Cost in Korea (2026)
- Transconjunctival fat removal: ₩2,000,000–3,500,000 ($1,500–2,650)
- Transconjunctival fat repositioning: ₩2,800,000–4,500,000 ($2,100–3,400)
- Combined with mid-cheek fat grafting: ₩4,000,000–6,500,000 ($3,000–4,950)
- Revision after failed primary surgery: ₩4,500,000–7,500,000
- International patient package: 15–25% premium
Who is the right candidate?
Good candidates:
- Visible under-eye bags from fat bulge
- Tear trough hollow adjacent to the bag
- Skin elasticity still present (snap test passes)
- Age range typically 30–55
- Want to avoid any external scarring
Wrong candidates:
- Significant skin laxity (excess skin requires removal — needs incisional)
- Severe festoons or malar mounds (different procedure)
- Pure pigmentation dark circles (wrong treatment)
- Bag caused by fluid retention rather than fat (medical workup first)
- Patients with previous lower lid surgery (anatomy distorted)
Risks specific to this approach
- Lower eyelid retraction (very rare with transconjunctival vs higher with incisional)
- Asymmetric fat removal/repositioning
- Persistent bag if inadequate fat addressed
- Hollowing if too much fat removed (less likely with repositioning than removal)
- Conjunctival irritation for first 2 weeks
- Dry eye sensation (usually transient)
- Diplopia / double vision (very rare, from fat dissection too deep)
How to choose your surgeon
- Verify oculoplastic specialization, not general plastic surgery
- Ask specifically about transconjunctival fat repositioning experience (vs simple removal)

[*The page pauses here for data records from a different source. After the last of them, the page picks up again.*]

(* ===== verification/Keys.v ===== *)
(** * Object keys and the partition that owns them

    [KeyParams] and [UpdateObjectParams] of src/crdt/crdt/crdt.go, and the key
    hashing of src/potionDB/components/materializer.go: an object lives in the
    partition whose hash range holds its combined key.  The hash function
    (farmhash-style [StringSum64] of a vendored package) and the generated
    [CRDTType.String] are parameters. *)

From S2P Require Import Prelude.
From Stdlib Require Import ZArith Lia Bool.
From stdpp Require Import base tactics numbers strings gmap list.
#[local] Open Scope Z_scope.

Record KeyParams := mkKey { Key : string; CrdtType : Z; Bucket : string }.

#[export] Instance KeyParams_eq_dec : EqDecision KeyParams.
Proof. solve_decision. Defined.
#[export] Program Instance KeyParams_countable : Countable KeyParams :=
  inj_countable' (fun k => (Key k, CrdtType k, Bucket k))
    (fun '(k, t, b) => mkKey k t b) _.
Next Obligation. by intros []. Qed.

Record UpdateObjectParams (Upd : Type) := mkUpd { upd_key : KeyParams; UpdateArgs : Upd }.
Arguments mkUpd {Upd}. Arguments upd_key {Upd}. Arguments UpdateArgs {Upd}.

Record ReadObjectParams (RArgs : Type) := mkRead { read_key : KeyParams; ReadArgs : RArgs }.
Arguments mkRead {RArgs}. Arguments read_key {RArgs}. Arguments ReadArgs {RArgs}.

(** The external code: [proto.CRDTType.String] and [hashFunc.StringSum64]. *)
Class KeyHash := { CRDTType_String : Z -> string; StringSum64 : string -> Z }.

(** What is relied on: a hash is a uint64. *)
Class KeyHashLaws `{KeyHash} := { StringSum64_range s : inU 64 (StringSum64 s) }.

Section keys.
Context `{KeyHash}.

Definition getCombinedKey (keyParams : KeyParams) : string :=
  Bucket keyParams +:+ CRDTType_String (CrdtType keyParams) +:+ Key keyParams.

Definition getHash (combKey : string) : Z := StringSum64 combKey.

(** [nGoRoutines] and [keyRangeSize] are set once, at start-up. *)
Definition keyRangeSize (nGoRoutines : Z) : Z := MaxUint64 / nGoRoutines.

Definition GetChannelKey (nGoRoutines : Z) (keyParams : KeyParams) : Z :=
  let hashKey := getHash (getCombinedKey keyParams) in
  let key := hashKey / keyRangeSize nGoRoutines in
  if key =? nGoRoutines then key - 1 else key.

Definition hashOf (keyParams : KeyParams) : Z := getHash (getCombinedKey keyParams).
End keys.

Section key_properties.
Context `{KeyHashLaws}.

Lemma GetChannelKey_spec (nGoRoutines : Z) (k : KeyParams) :
  0 < nGoRoutines < 2 ^ 32 ->
  let key := GetChannelKey nGoRoutines k in
  0 <= key < nGoRoutines /\
  keyRangeSize nGoRoutines * key <= hashOf k /\
  (key < nGoRoutines - 1 -> hashOf k < keyRangeSize nGoRoutines * (key + 1)).
Proof.
  intros Hn key. subst key. unfold GetChannelKey. fold (hashOf k).
  pose proof (StringSum64_range (getCombinedKey k)) as Hh.
  change (StringSum64 (getCombinedKey k)) with (hashOf k) in Hh. unfold inU in Hh.
  unfold keyRangeSize. set (q := MaxUint64 / nGoRoutines).
  pose proof (Z.div_mod MaxUint64 nGoRoutines ltac:(lia)) as Hq. fold q in Hq.
  pose proof (Z.mod_pos_bound MaxUint64 nGoRoutines ltac:(lia)) as Hr.
  assert (Hqn : 2 ^ 32 <= q + 1).
  { subst q. enough (2 ^ 32 - 1 <= MaxUint64 / nGoRoutines) by lia.
    apply Z.div_le_lower_bound; [lia|]. unfold MaxUint64.
    change (2 ^ 64 - 1) with ((2 ^ 32 - 1) * (2 ^ 32 + 1)). nia. }
  pose proof (Z.div_mod (hashOf k) q ltac:(lia)) as Hd.
  pose proof (Z.mod_pos_bound (hashOf k) q ltac:(lia)) as Hm.
  set (d := hashOf k / q) in *.
  assert (0 <= d) by (apply Z.div_pos; lia).
  assert (d <= nGoRoutines).
  { unfold MaxUint64 in *. nia. }
  destruct (Z.eqb_spec d nGoRoutines); nia.
Qed.

(** Every key is routed to a partition that exists, up to 2^32 - 1
    partitions, and the partition is the one whose hash range holds the
    key's hash; the last partition also takes the rounding remainder. *)
Theorem GetChannelKey_in_range (nGoRoutines : Z) (k : KeyParams) :
  0 < nGoRoutines < 2 ^ 32 ->
  let key := GetChannelKey nGoRoutines k in
  0 <= key < nGoRoutines /\
  keyRangeSize nGoRoutines * key <= hashOf k /\
  (key < nGoRoutines - 1 -> hashOf k < keyRangeSize nGoRoutines * (key + 1)).
Proof. apply GetChannelKey_spec. Qed.
End key_properties.

(** A hash for the examples: the length of the key. *)
#[local] Instance length_hash : KeyHash :=
  { CRDTType_String _ := "T"%string;
    StringSum64 s := Z.of_nat (String.length s) mod 2 ^ 64 }.
#[local] Instance length_hash_laws : KeyHashLaws.
Proof. constructor. intros s. apply Z.mod_pos_bound. lia. Qed.

Lemma GetChannelKey_in_range_witness :
  0 < 26 < 2 ^ 32 /\ 0 <= GetChannelKey 26 (mkKey "k" 3 "b") < 26.
Proof.
  split; [lia|].
  apply (GetChannelKey_in_range 26 (mkKey "k" 3 "b")). lia.
Defined.
Lemma pc_ok_shrink pc heap e :
  pc_ok D pc -> clk_heap clk D heap -> entries (prepClks pc) ≡ₚ e :: entries heap ->
  pc_ok D (mkClock (replicaID pc) (lastUsedTs pc) (stableClk pc) heap).
Proof.
  intros [Hself Hdom Hheap Hown Hoth] Hh Hp.
  split; cbn [replicaID lastUsedTs stableClk prepClks]; try done.
  - intros e' He'. apply Hown. rewrite Hp. by right.
  - intros e' i He'. apply Hoth. rewrite Hp. by right.
Qed.

Lemma updateClockWithCommit_ok pc c :
  pc_ok D pc -> pc_ok D (updateClockWithCommit pc c) /\
    forall i, GetPos (stableClk pc) i <= GetPos (stableClk (updateClockWithCommit pc c)) i.
Proof.
  intros [Hself Hdom Hheap Hown Hoth].
  assert (Hup : forall i, GetPos (stableClk pc) i <=
    GetPos (stableClk (updateClockWithCommit pc c)) i).
  { intros i. cbn [updateClockWithCommit stableClk]. apply Merge_ge. }
  split; [|done]. split; cbn [updateClockWithCommit replicaID prepClks lastUsedTs]; try done.
  - cbn [updateClockWithCommit stableClk]. rewrite <- Hdom. symmetry. apply Merge_dom.
  - intros e i He Hi. etrans; [by apply Hoth|]. apply Hup.
Qed.

Lemma updateClockWithRemoteTS_ok pc id ts :
  pc_ok D pc -> id ∈ D -> pc_ok D (updateClockWithRemoteTS pc id ts) /\
    forall i, GetPos (stableClk pc) i <= GetPos (stableClk (updateClockWithRemoteTS pc id ts)) i.
Proof.
  intros [Hself Hdom Hheap Hown Hoth] Hid.
  assert (Hup : forall i, GetPos (stableClk pc) i <=
    GetPos (stableClk (updateClockWithRemoteTS pc id ts)) i).
  { intros i. cbn [updateClockWithRemoteTS stableClk]. unfold UpdatePos.
    destruct (Z.ltb_spec (GetPos (stableClk pc) id) ts); [|lia].
    rewrite GetPos_insert. case_decide; [subst; lia|lia]. }
  split; [|done]. split; cbn [updateClockWithRemoteTS replicaID prepClks lastUsedTs]; try done.
  - cbn [updateClockWithRemoteTS stableClk]. unfold UpdatePos. case_match; [|done].
    rewrite dom_insert_L. set_solver.
  - intros e i He Hi. etrans; [by apply Hoth|]. apply Hup.
Qed.
End clock_specs.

- Request 1-year post-op photos, not 1-month
- Verify hospital affiliation for emergency complication management
- Ensure consultation includes discussion of alternative treatments
Comparison with non-surgical alternatives
- Tear trough filler: can mask but not eliminate fat bag; lasts 12–18 months
- Plinest Eye polynucleotide: addresses skin quality, not bag
- Crescent laser / ultherapy: tightens skin but doesn\'t move fat
- None of these substitute for surgical fat repositioning in patients with significant herniated fat bags
Honest framing
Transconjunctival lower blepharoplasty with fat repositioning is the procedure of choice for patients with the right indication — fat bags causing bulge, adjacent tear trough hollow, and adequate skin elasticity. The no-scar advantage is real and meaningful. The procedure is technically demanding; expertise matters more than for many other Korean cosmetic surgeries. Avoid clinics that recommend it indiscriminately for all under-eye concerns — it solves a specific problem, not all of them. For patients with combined fat-and-skin-excess presentation, an incisional approach (despite the scar) often delivers a better result. The choice of technique should be your surgeon\'s decision based on your anatomy, not your preference based on scar fears.